Published: University of East London 2006
Subjects:
150
Online Access:http://ethos.bl.uk/OrderDetails.do?uin=uk.bl.ethos.532604
Description
Summary:This study's interest lay in how multidisciplinary teams talk together about clients with a diagnosis of personality disorder (PD1 ), and how such talk relates to professional and societal influences. Relationships to wider discourses, power and the creation of knowledge are also considered. Historically PD clients have held a particular role as individuals often excluded from mainstream mental health services. Experiences of exclusion and discrimination dominate service user accounts. There is evidence that mental health professionals and service providers have struggled to provide a satisfactory service response, resulting in clients receiving fragmented care. Exclusion has come to be viewed as reasonable by practitioners. The diagnosis is considered as influenced by moral; social, medical and socio-political influences, and has attracted controversy in relation to its validity, reliability and usefulness. Current proposals to amend mental health legislation and the discourse of risk contribute to the contemporary context. The analyses explored how talk related to constructions of clients, utilising both Discursive Psychological and Foucauldian analytic approaches within a social constructionist epistemological framework, and gathered naturalistic qualitative data from multi-disciplinary team meetings. Services were all adult mental health community services in London.
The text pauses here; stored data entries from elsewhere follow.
(** The execution "run-1" of session "s1" begins; its owner sends it a message, which is
    included in its first turn. *)
Definition test_owner : Actor := mkActor Application "desk".
Definition test_run : ExecutionContext :=
  mkExecutionContext None "c" None (Some "s1") (Some "run-1") None None None None None [] [] [] None None None None.
Definition test_send : SendAgentMessage := mkSendAgentMessage "p0" "Stop and report" "key-1" None.
Definition test_sent : AgentMessage :=
  mkAgentMessage "m1" "run-1" (ApplicationSender "desk") "p0" 1 "Stop and report" None "2024-01-02" Accepted.
Definition test_batch_prepared : AgentInboxBatch := mkAgentInboxBatch "p0" 3 [test_sent].
Definition test_hash : string := "0123456789abcdef0123456789abcdef0123456789abcdef0123456789abcdef".
Definition run_test (a : CommunicationAction (J:=test_store)) (s : test_service) : test_service :=
  run_communication (fun _ _ => test_inputs) a s.
Definition test_begun : test_service := run_test (CaBeginRun test_run test_owner 1%N) (test_communication test_session).
Definition test_sent_state : test_service :=
  run_test (CaSendFromApplication test_owner test_send (fun _ => op_ret [])) test_begun.
Definition test_included : test_service :=
  run_test (CaInclude test_batch_prepared test_run 1 test_hash) test_sent_state.

Lemma run_well s n a :
  joint_well s n -> communication_fit a -> (n <= 10000000)%N -> joint_well (run_test a s) (n + RECOVER_SIZE).
Proof.
  intros (h & Hh & Hok & Hle) Hfit Hn. eapply moves_well; [exact Hle|].
  apply communication_moves; try done; [apply test_peer_input_ok|intros; apply test_inputs_ok|].
  assert (RECOVER_SIZE = 1066000)%N as -> by reflexivity. unfold u64_max. lia.
Qed.
Lemma test_begun_well : joint_well test_begun (1 + RECOVER_SIZE).
Proof.
  destruct test_session_joint as (h & Hh & Hok & Hle). apply run_well; [|done|done].
  exists h. split_and!; [split; [exact Hh|intros n; apply (test_supply_ok n)]|done|done].
Qed.
Lemma test_sent_well : joint_well test_sent_state (1 + RECOVER_SIZE + RECOVER_SIZE).
Proof. apply run_well; [apply test_begun_well|apply nothing_added|done]. Qed.

(** ** What the services promise *)

(** The messages of the inbox, the transcript, the receipt, and the next batch. *)
Example message_included :
  (list_messages (J:=test_store) test_owner "p0" 0 4 test_sent_state).1 = Ok (mkAgentMessagePage [test_sent] 1 false) /\
  (prepare (J:=test_store) test_run test_sent_state).1 = Ok (Some test_batch_prepared) /\
  (get_message (J:=test_store) test_owner "m1" test_included).1
    = Ok (with_receipt (IncludedInTurn "run-1" 1 test_hash) test_sent) /\
  (prepare (J:=test_store) test_run test_included).1 = Ok None /\
  (try_complete (fun _ => test_inputs) test_run test_sent_state).1 = Ok false /\
  (try_complete (fun _ => test_inputs) test_run test_included).1 = Ok true.
Proof. vm_compute. split_and!; reflexivity. Qed.

Lemma joint_interleaved_witness :
  (exists g, holds (test_session : test_store) g /\ joint_ok g) /\
  exists batches, rtc joint_step (test_journal : test_store, [])
    (run_joint test_inputs (OnWork (CreateTask test_task test_actor)) test_journal, batches).
Proof.
  destruct joint_empty as [Hh Hok].
  destruct (joint_interleaved test_journal test_session [] [] Hh Hok) as [_ Hrun].
  split.
  - destruct test_session_joint as (h & Hs & Hsok & _). by exists h.
  - exact (Hrun test_inputs (OnWork (CreateTask test_task test_actor)) test_inputs_ok (conj I (staged_nil _)) eq_refl).
Defined.

(** A queued job, and the inputs of its request. *)
Definition test_request : CreateSubagentRequest :=
  mkCreateSubagentRequest "s1" "run-1" "call-1" " Look " "worker" (Some ["shell"]) None.
Definition test_fresh : Minted := mkMinted (Ok "2024-01-03") "u1".
Definition run_test_service (a : ServiceAction) (s : test_service) : test_service :=
  run_service (Some child_communication) (fun _ => test_inputs) test_fresh (fr_now test_fresh) test_actor a s.
(** The job is queued, and its attempt is a participant of the execution's scope. *)
Example service_job_queued :
  let s := run_test_service (SvCreateSubagent "s2" test_request) test_begun in
  (match (get_subagent "agent-u1" s).1 with Ok (Some job) => Some (sj_status job) | _ => None end) = Some SJ_Queued /\
  (match (list_participants (J:=test_store) test_owner "run-1" s).1 with
   | Ok l => (fun p => (ap_id p, ap_parent_id p)) <$> l | Err _ => [] end)
  = [("p0", None); ("m1", Some "p0")].
Proof. vm_compute. split; reflexivity. Qed.

Lemma service_refines_witness :
  exists batches, rtc joint_step (test_begun, [])
    (run_test_service (SvCreateSubagent "s2" test_request) test_begun, batches).
Proof.
  destruct test_begun_well as (h & Hh & Hok & Hle).
  refine (proj1 (service_refines (Some child_communication) test_begun h [] (fun _ => test_inputs) test_fresh
    (fr_now test_fresh) test_actor (SvCreateSubagent "s2" test_request) Hh Hok (fun _ => test_inputs_ok)
    child_communication_ok I _)).
  assert (RECOVER_SIZE = 1066000)%N as Hr by reflexivity. rewrite Hr in Hle. unfold SERVICE_SIZE, MAX_STAGED, u64_max. lia.
Defined.

(** The queued job is cancelled: its inbox is closed in the same batch. *)
Definition test_job_queued : test_service := run_test_service (SvCreateSubagent "s2" test_request) test_begun.
#[local] Abbreviation cancel :=
  (run_job_command (Some child_communication) (fun _ => test_inputs) test_fresh "agent-u1"
     (StopJob SJ_Cancelled "not needed") test_actor test_job_queued).
Lemma test_job_queued_well : joint_well test_job_queued (1 + RECOVER_SIZE + SERVICE_SIZE).
Proof.
  destruct test_begun_well as (h & Hh & Hok & Hle). eapply moves_well; [exact Hle|].
  apply create_subagent_moves; [intros _; apply test_inputs_ok|exact child_communication_ok|done|done|].
  assert (RECOVER_SIZE = 1066000)%N as Hr by reflexivity. rewrite Hr in Hle. unfold SERVICE_SIZE, MAX_STAGED, u64_max. lia.
Qed.
Lemma job_command_exact_witness :
  exists job s', cancel = (Ok job, s') /\ sj_status job = SJ_Cancelled /\
    get_subagent "agent-u1" s' = (Ok (Some job), s').
Proof.
  destruct test_job_queued_well as (h & Hh & Hok & Hle).
  assert (count h + SERVICE_SIZE < u64_max)%N as Hroom.
  { assert (RECOVER_SIZE = 1066000)%N as Hr by reflexivity. rewrite Hr in Hle. unfold SERVICE_SIZE, MAX_STAGED, u64_max in *. lia. }
  pose proof (job_command_exact (Some child_communication) (fun _ => test_inputs) (fun _ => test_inputs_ok)
    child_communication_ok test_job_queued h test_fresh "agent-u1" (StopJob SJ_Cancelled "not needed") test_actor
    Hh Hok Hroom) as [_ Hx].
  assert (exists out, cancel.1 = Ok out /\ sj_status out = SJ_Cancelled) as (out & Hr & Hs)
    by (eexists; split; [vm_compute; reflexivity|reflexivity]).
  destruct cancel as [r s'] eqn:Hc. cbn [fst snd] in *. subst r.
  destruct Hx as [[[e He] _]|(job & t & _ & _ & _ & [[(jn & _ & He)|(n & jn & g & _ & _ & _ & _ & _ & Hdone)] _])];
    [discriminate He|discriminate He|].
  destruct (Hdone out eq_refl) as (-> & staged & event & es & _ & _ & _ & _ & _ & Hget).
  exists (job_result (StopJob SJ_Cancelled "not needed") t job), s'. exact (conj eq_refl (conj Hs Hget)).
Defined.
Three Constructions were discussed: as clients in need of mental health service intervention; as clients not in need of mental health service intervention and constructions of clients as manipulative. Particular attention was paid to highlighting ways in which teams managed and negotiated a range of professional views, with a focus on language and the action orientation of discursive resources. These constructions were discussed in the context of literature related to teamwork and social psychological and psychodynamic understandings of interaction and decision making. Clinical implications are considered for a range of interest groups. ' Please note that the term PD will be used throughout to denote clients either with an explicit or implicit Personality Disorder diagnosis.